---------- Data shown

(** ** The vCPU blob *)

Definition blob_seg (s : kvm_segment) : bytes :=
  le_bytes 8 (sg_base s) ++ le_bytes 4 (sg_limit s) ++ le_bytes 2 (sg_selector s) ++
  concat (le_bytes 1 <$> [sg_type s; sg_present s; sg_dpl s; sg_db s; sg_s s; sg_l s; sg_g s; sg_avl s; sg_unusable s]).
Definition blob_regs (r : kvm_regs) : bytes :=
  concat (le_bytes 8 <$> [rax r; rbx r; rcx r; rdx r; rsi r; rdi r; rsp r; rbp r; r8 r; r9 r; r10 r; r11 r;
    r12 r; r13 r; r14 r; r15 r; rip r; rflags r]).
Definition blob_sregs (s : kvm_sregs) : bytes :=
  concat (blob_seg <$> [sr_cs s; sr_ds s; sr_es s; sr_fs s; sr_gs s; sr_ss s; sr_tr s; sr_ldt s]) ++
  concat ((fun d => le_bytes 8 (dt_base d) ++ le_bytes 2 (dt_limit d)) <$> [sr_gdt s; sr_idt s]) ++
  concat (le_bytes 8 <$> [sr_cr0 s; sr_cr2 s; sr_cr3 s; sr_cr4 s; sr_cr8 s; sr_efer s; sr_apic_base s]) ++
  concat (le_bytes 8 <$> sr_interrupt_bitmap s).
Definition blob_fpu (f : kvm_fpu) : bytes :=
  concat (fp_fpr f) ++ le_bytes 2 (fp_fcw f) ++ le_bytes 2 (fp_fsw f) ++ le_bytes 1 (fp_ftwx f) ++
  le_bytes 2 (fp_last_opcode f) ++ le_bytes 8 (fp_last_ip f) ++ le_bytes 8 (fp_last_dp f) ++ concat (fp_xmm f).
Definition blob_events (e : kvm_vcpu_events) : bytes :=
  concat (le_bytes 1 <$> [exc_injected e; exc_nr e; exc_has_error_code e; exc_pending e]) ++
  le_bytes 4 (exc_error_code e) ++
  concat (le_bytes 1 <$> [int_injected e; int_nr e; int_soft e; int_shadow e; nmi_injected e; nmi_pending e; nmi_masked e]) ++
  le_bytes 4 (ev_sipi_vector e) ++ le_bytes 4 (ev_flags e) ++
  concat (le_bytes 1 <$> [smi_smm e; smi_pending e; smi_smm_inside_nmi e; smi_latched_init e; ev_triple_fault e]).
Definition blob_dbg (d : kvm_debugregs) : bytes :=
  concat (le_bytes 8 <$> dbg_db d) ++ le_bytes 8 (dbg_dr6 d) ++ le_bytes 8 (dbg_dr7 d) ++ le_bytes 8 (dbg_flags d).
(** The loop over the captured MSRs, with the TSC slot before index 13. *)
Definition blob_msr (vns : Z) (i : nat) (e : kvm_msr_entry) : bytes :=
  (if (i =? TSC_SLOT_AT)%nat then le_bytes 4 0x10 ++ le_bytes 8 vns else []) ++
  le_bytes 4 (msr_index e) ++ le_bytes 8 (msr_data e).

Section Blob.
Context {S : Type} `{!Vcpu S, !VcpuGets S}.
Implicit Types s : S.

Definition canonical_vcpu_blob s (vns : Z) : outcome StateError bytes :=
  regs ← err_map (GetFailed "KVM_GET_REGS") (kvm_get_regs s);
  sregs ← err_map (GetFailed "KVM_GET_SREGS") (kvm_get_sregs s);
  fpu ← err_map (GetFailed "KVM_GET_FPU") (kvm_get_fpu s);
  events ← err_map (GetFailed "KVM_GET_VCPU_EVENTS") (kvm_get_vcpu_events s);
  dbg ← err_map (GetFailed "KVM_GET_DEBUGREGS") (kvm_get_debug_regs s);
  xs ← xsave_area s;
  msrs ← read_msrs MSR_CAPTURE_LIST s;
  Ok (blob_regs regs ++ blob_sregs (canonicalize_sregs sregs) ++ blob_fpu fpu ++
      le_bytes 4 (default 0 ((xs : list Z * bytes).1 !! 6%nat)) ++ xs.2 ++
      blob_events (canonicalize_vcpu_events events) ++ blob_dbg dbg ++
      concat (imap (blob_msr vns) msrs)).
End Blob.

(** ** Section framing *)

(** One device's frame, and [device_sections] over the bus' devices in address
    order. *)
Definition device_frame {X : AnyChannel} {M E} (d : BoxDev M E) : bytes :=
  let section := @snapshot _ _ _ (box_dev d) (box_val d) in
  le_bytes 2 (box_id d) ++ le_bytes 2 (box_version d) ++ le_bytes 4 (Z.of_nat (length section)) ++ section.
Definition device_sections {X : AnyChannel} {M E} (bus : list (Z * BoxDev M E)) : bytes := concat (device_frame <$> bus.*2).

Definition lapic_section (a : LocalApic) : bytes :=
  let contents := LapcSection_encode (to_lapc_section a) in
  LAPC ++ le_bytes 2 LapcSection_VERSION ++ le_bytes 4 (Z.of_nat (length contents)) ++ contents.

(** ** The chain *)

Definition DOMAIN : bytes := [100; 104; 45; 115; 116; 97; 116; 101; 104; 97; 115; 104; 45; 118; 49].

Section Chain.
Context `{!Blake3}.

(** [StateHashChain] is its 32-byte value. *)
Definition StateHashChain : Type := bytes.
Definition StateHashChain_new (machine_config_hash base_snapshot_ref : bytes) : StateHashChain :=
  blake3 (DOMAIN ++ machine_config_hash ++ base_snapshot_ref).

Definition page_bytes (p : Z * bytes) : bytes := le_bytes 8 p.1 ++ p.2.
(** What a link hashes. *)
Definition link_preimage (value vcpu_blob device_sections : bytes) (pages : list (Z * bytes)) (icount vns : Z) : bytes :=
  value ++ le_bytes 8 (Z.of_nat (length vcpu_blob)) ++ vcpu_blob ++
  le_bytes 8 (Z.of_nat (length device_sections)) ++ device_sections ++
  concat (page_bytes <$> pages) ++ le_bytes 8 icount ++ le_bytes 8 vns.

(** The loop's assertions: pages of [PAGE_SIZE] bytes, strictly ascending. *)
Fixpoint pages_asserted (last : option Z) (pages : list (Z * bytes)) : bool :=
  match pages with
  | [] => true
  | (idx, b) :: pages =>
      (length b =? PAGE_SIZE)%nat && match last with Some l => l <? idx | None => true end &&
      pages_asserted (Some idx) pages
  end.

Definition push_link {E} (vcpu_blob device_sections : bytes) (pages : list (Z * bytes)) (icount vns : Z)
    (chain : StateHashChain) : outcome E StateHashChain :=
  if pages_asserted None pages
  then Ok (blake3 (link_preimage chain vcpu_blob device_sections pages icount vns)) else Panic.

(** A paused slot's memory. *)
Class SlotMem (S : Type) := {
  slot_mem_bytes : S -> Z;
  read_page : Z -> S -> outcome Z bytes }.

Context {S : Type} `{!Vcpu S, !VcpuGets S, !SlotMem S}.

(** The full walk of guest RAM. *)
Fixpoint walk_pages (n : nat) (idx : Z) (s : S) : outcome HashError (list (Z * bytes)) :=
  match n with
  | O => Ok []
  | Datatypes.S n =>
      page ← err_map (fun _ => HashPageRead idx) (read_page (idx * Z.of_nat PAGE_SIZE) s);
      rest ← walk_pages n (idx + 1) s;
      Ok ((idx, page) :: rest)
  end.

Definition push_final_link (s : S) (device_sections : bytes) (icount vns : Z)
    (chain : StateHashChain) : outcome HashError StateHashChain :=
  vcpu_blob ← err_map HashVcpu (canonical_vcpu_blob s vns);
  pages ← walk_pages (Z.to_nat (slot_mem_bytes s / Z.of_nat PAGE_SIZE)) 0 s;
  Ok (blake3 (link_preimage chain vcpu_blob device_sections pages icount vns)).
End Chain.

(** ** Links *)

Record Link := mkLink {
  l_blob : bytes; l_sections : bytes; l_pages : list (Z * bytes); l_icount : Z; l_vns : Z }.
Definition link_wf (l : Link) : Prop :=
  Z.of_nat (length (l_blob l)) < 2 ^ 64 /\ Z.of_nat (length (l_sections l)) < 2 ^ 64 /\
  Forall (fun p => u64 p.1 /\ length p.2 = PAGE_SIZE) (l_pages l) /\ u64 (l_icount l) /\ u64 (l_vns l).

Definition preimage (value : bytes) (l : Link) : bytes :=
  link_preimage value (l_blob l) (l_sections l) (l_pages l) (l_icount l) (l_vns l).

Lemma app_inj_len {A} (a b c d : list A) : length a = length b -> a ++ c = b ++ d -> a = b /\ c = d.
Proof. intros. by apply app_inj_1. Qed.

Lemma le_bytes_inj_u64 x y : u64 x -> u64 y -> le_bytes 8 x = le_bytes 8 y -> x = y.
Proof. intros Hx Hy H. by rewrite <- (of_le_u64 x Hx), H, of_le_u64. Qed.

Lemma length_pages ps :
  Forall (fun p : Z * bytes => u64 p.1 /\ length p.2 = PAGE_SIZE) ps ->
  length (concat (page_bytes <$> ps)) = (length ps * (8 + PAGE_SIZE))%nat.
Proof.
  induction 1 as [|p ps [_ Hp] _ IH]; [done|]. cbn [fmap list_fmap concat length].
  rewrite length_app, IH. unfold page_bytes. rewrite length_app, length_le_bytes, Hp. lia.
Qed.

--------------------

● **What you will do**:
No line before the one containing "Forall (fun p =>" belongs in the answer; give again exactly that line and all lines after it through the end of the data.

● **Expected output**:
  Forall (fun p => u64 p.1 /\ length p.2 = PAGE_SIZE) (l_pages l) /\ u64 (l_icount l) /\ u64 (l_vns l).

Definition preimage (value : bytes) (l : Link) : bytes :=
  link_preimage value (l_blob l) (l_sections l) (l_pages l) (l_icount l) (l_vns l).

Lemma app_inj_len {A} (a b c d : list A) : length a = length b -> a ++ c = b ++ d -> a = b /\ c = d.
Proof. intros. by apply app_inj_1. Qed.

Lemma le_bytes_inj_u64 x y : u64 x -> u64 y -> le_bytes 8 x = le_bytes 8 y -> x = y.
Proof. intros Hx Hy H. by rewrite <- (of_le_u64 x Hx), H, of_le_u64. Qed.

Lemma length_pages ps :
  Forall (fun p : Z * bytes => u64 p.1 /\ length p.2 = PAGE_SIZE) ps ->
  length (concat (page_bytes <$> ps)) = (length ps * (8 + PAGE_SIZE))%nat.
Proof.
  induction 1 as [|p ps [_ Hp] _ IH]; [done|]. cbn [fmap list_fmap concat length].
  rewrite length_app, IH. unfold page_bytes. rewrite length_app, length_le_bytes, Hp. lia.
Qed.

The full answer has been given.